Exercise directions :: From the entries below, return only the lines starting at the one that contains "if 0 <? Z.of_nat (length ps) then" and ending at the one that contains "closes, and the", exactly as they stand.

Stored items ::
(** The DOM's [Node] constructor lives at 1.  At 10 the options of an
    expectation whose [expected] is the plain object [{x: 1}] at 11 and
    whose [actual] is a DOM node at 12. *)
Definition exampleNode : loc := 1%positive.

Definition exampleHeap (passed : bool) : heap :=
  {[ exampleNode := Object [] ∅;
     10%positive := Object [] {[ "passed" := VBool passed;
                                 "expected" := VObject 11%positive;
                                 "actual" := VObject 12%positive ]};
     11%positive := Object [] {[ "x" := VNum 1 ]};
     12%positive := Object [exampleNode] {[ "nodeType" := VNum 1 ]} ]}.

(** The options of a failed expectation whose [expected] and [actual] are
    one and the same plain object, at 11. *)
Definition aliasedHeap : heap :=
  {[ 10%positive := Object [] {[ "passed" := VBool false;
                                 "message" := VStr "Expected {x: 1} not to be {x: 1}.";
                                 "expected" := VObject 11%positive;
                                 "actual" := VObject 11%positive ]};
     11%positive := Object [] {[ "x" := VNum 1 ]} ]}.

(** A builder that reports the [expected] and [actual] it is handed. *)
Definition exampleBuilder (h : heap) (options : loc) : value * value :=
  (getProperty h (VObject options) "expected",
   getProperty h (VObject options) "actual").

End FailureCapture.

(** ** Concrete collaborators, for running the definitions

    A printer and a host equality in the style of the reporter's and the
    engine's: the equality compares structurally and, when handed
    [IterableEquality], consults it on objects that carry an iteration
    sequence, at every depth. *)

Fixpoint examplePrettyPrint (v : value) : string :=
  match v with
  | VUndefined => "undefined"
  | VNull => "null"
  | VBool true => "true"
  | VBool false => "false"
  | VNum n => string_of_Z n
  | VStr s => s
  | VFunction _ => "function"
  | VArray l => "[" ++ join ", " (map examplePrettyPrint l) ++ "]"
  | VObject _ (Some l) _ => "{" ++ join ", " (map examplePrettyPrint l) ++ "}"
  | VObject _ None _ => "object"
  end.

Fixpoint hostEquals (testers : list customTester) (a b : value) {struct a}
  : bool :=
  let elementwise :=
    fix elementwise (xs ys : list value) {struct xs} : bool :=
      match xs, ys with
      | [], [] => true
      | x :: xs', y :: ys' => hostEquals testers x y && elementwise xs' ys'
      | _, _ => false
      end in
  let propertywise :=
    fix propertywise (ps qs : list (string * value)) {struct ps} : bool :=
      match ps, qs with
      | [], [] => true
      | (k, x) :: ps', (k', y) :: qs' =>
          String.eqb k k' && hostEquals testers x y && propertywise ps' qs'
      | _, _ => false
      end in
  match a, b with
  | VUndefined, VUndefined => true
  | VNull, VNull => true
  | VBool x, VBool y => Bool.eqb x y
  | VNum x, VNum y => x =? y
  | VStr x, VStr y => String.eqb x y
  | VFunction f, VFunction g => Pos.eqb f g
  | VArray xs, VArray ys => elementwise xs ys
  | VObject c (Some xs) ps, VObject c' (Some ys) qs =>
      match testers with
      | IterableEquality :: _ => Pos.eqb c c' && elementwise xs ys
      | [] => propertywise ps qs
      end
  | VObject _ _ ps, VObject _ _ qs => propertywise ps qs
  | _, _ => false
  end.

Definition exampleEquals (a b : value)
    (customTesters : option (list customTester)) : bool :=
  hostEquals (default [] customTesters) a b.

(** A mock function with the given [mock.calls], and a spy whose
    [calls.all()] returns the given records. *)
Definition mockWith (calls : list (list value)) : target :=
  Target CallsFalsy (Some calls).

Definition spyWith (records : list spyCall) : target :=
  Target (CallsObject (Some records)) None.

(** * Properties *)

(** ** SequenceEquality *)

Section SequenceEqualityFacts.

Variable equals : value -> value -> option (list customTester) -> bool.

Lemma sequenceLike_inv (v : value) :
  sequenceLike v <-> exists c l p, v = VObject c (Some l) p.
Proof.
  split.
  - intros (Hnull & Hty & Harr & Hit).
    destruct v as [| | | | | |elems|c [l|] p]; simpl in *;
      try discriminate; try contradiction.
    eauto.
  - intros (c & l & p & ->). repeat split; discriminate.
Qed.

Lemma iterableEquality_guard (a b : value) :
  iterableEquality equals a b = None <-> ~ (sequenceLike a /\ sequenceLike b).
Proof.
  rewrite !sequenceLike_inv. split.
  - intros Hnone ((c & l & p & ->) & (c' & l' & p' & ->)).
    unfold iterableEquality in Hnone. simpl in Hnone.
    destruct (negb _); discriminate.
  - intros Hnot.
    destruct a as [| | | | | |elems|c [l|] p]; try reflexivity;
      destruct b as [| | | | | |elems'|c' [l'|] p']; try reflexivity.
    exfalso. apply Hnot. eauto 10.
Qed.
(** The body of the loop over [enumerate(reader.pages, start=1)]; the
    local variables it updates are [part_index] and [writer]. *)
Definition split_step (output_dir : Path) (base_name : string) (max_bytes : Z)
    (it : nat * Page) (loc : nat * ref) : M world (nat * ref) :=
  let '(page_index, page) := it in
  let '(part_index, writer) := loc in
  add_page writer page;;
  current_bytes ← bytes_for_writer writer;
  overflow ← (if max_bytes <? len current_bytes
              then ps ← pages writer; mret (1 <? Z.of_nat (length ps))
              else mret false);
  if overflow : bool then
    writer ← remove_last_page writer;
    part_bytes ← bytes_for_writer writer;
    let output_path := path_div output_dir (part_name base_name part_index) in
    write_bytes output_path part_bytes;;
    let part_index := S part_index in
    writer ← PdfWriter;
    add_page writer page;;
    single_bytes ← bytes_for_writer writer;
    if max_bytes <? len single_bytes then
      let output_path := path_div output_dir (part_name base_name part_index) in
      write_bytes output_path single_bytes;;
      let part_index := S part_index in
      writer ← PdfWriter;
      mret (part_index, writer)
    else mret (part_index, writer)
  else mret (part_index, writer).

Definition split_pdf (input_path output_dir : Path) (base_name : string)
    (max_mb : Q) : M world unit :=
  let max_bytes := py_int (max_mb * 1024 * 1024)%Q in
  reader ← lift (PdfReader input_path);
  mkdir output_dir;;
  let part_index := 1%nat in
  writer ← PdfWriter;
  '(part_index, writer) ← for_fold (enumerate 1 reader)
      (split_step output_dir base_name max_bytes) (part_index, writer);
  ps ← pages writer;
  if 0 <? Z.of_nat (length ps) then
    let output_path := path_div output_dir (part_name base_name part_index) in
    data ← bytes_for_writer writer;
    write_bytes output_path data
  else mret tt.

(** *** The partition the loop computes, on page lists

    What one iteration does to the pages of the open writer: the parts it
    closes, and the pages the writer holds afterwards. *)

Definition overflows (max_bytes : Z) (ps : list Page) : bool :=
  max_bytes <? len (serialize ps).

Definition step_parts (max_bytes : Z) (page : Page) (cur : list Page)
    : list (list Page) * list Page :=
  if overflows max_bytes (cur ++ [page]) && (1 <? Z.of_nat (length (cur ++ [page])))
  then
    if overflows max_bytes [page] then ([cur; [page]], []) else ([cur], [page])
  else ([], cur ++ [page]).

Task answer ::
  if 0 <? Z.of_nat (length ps) then
    let output_path := path_div output_dir (part_name base_name part_index) in
    data ← bytes_for_writer writer;
    write_bytes output_path data
  else mret tt.

(** *** The partition the loop computes, on page lists

    What one iteration does to the pages of the open writer: the parts it
    closes, and the pages the writer holds afterwards. *)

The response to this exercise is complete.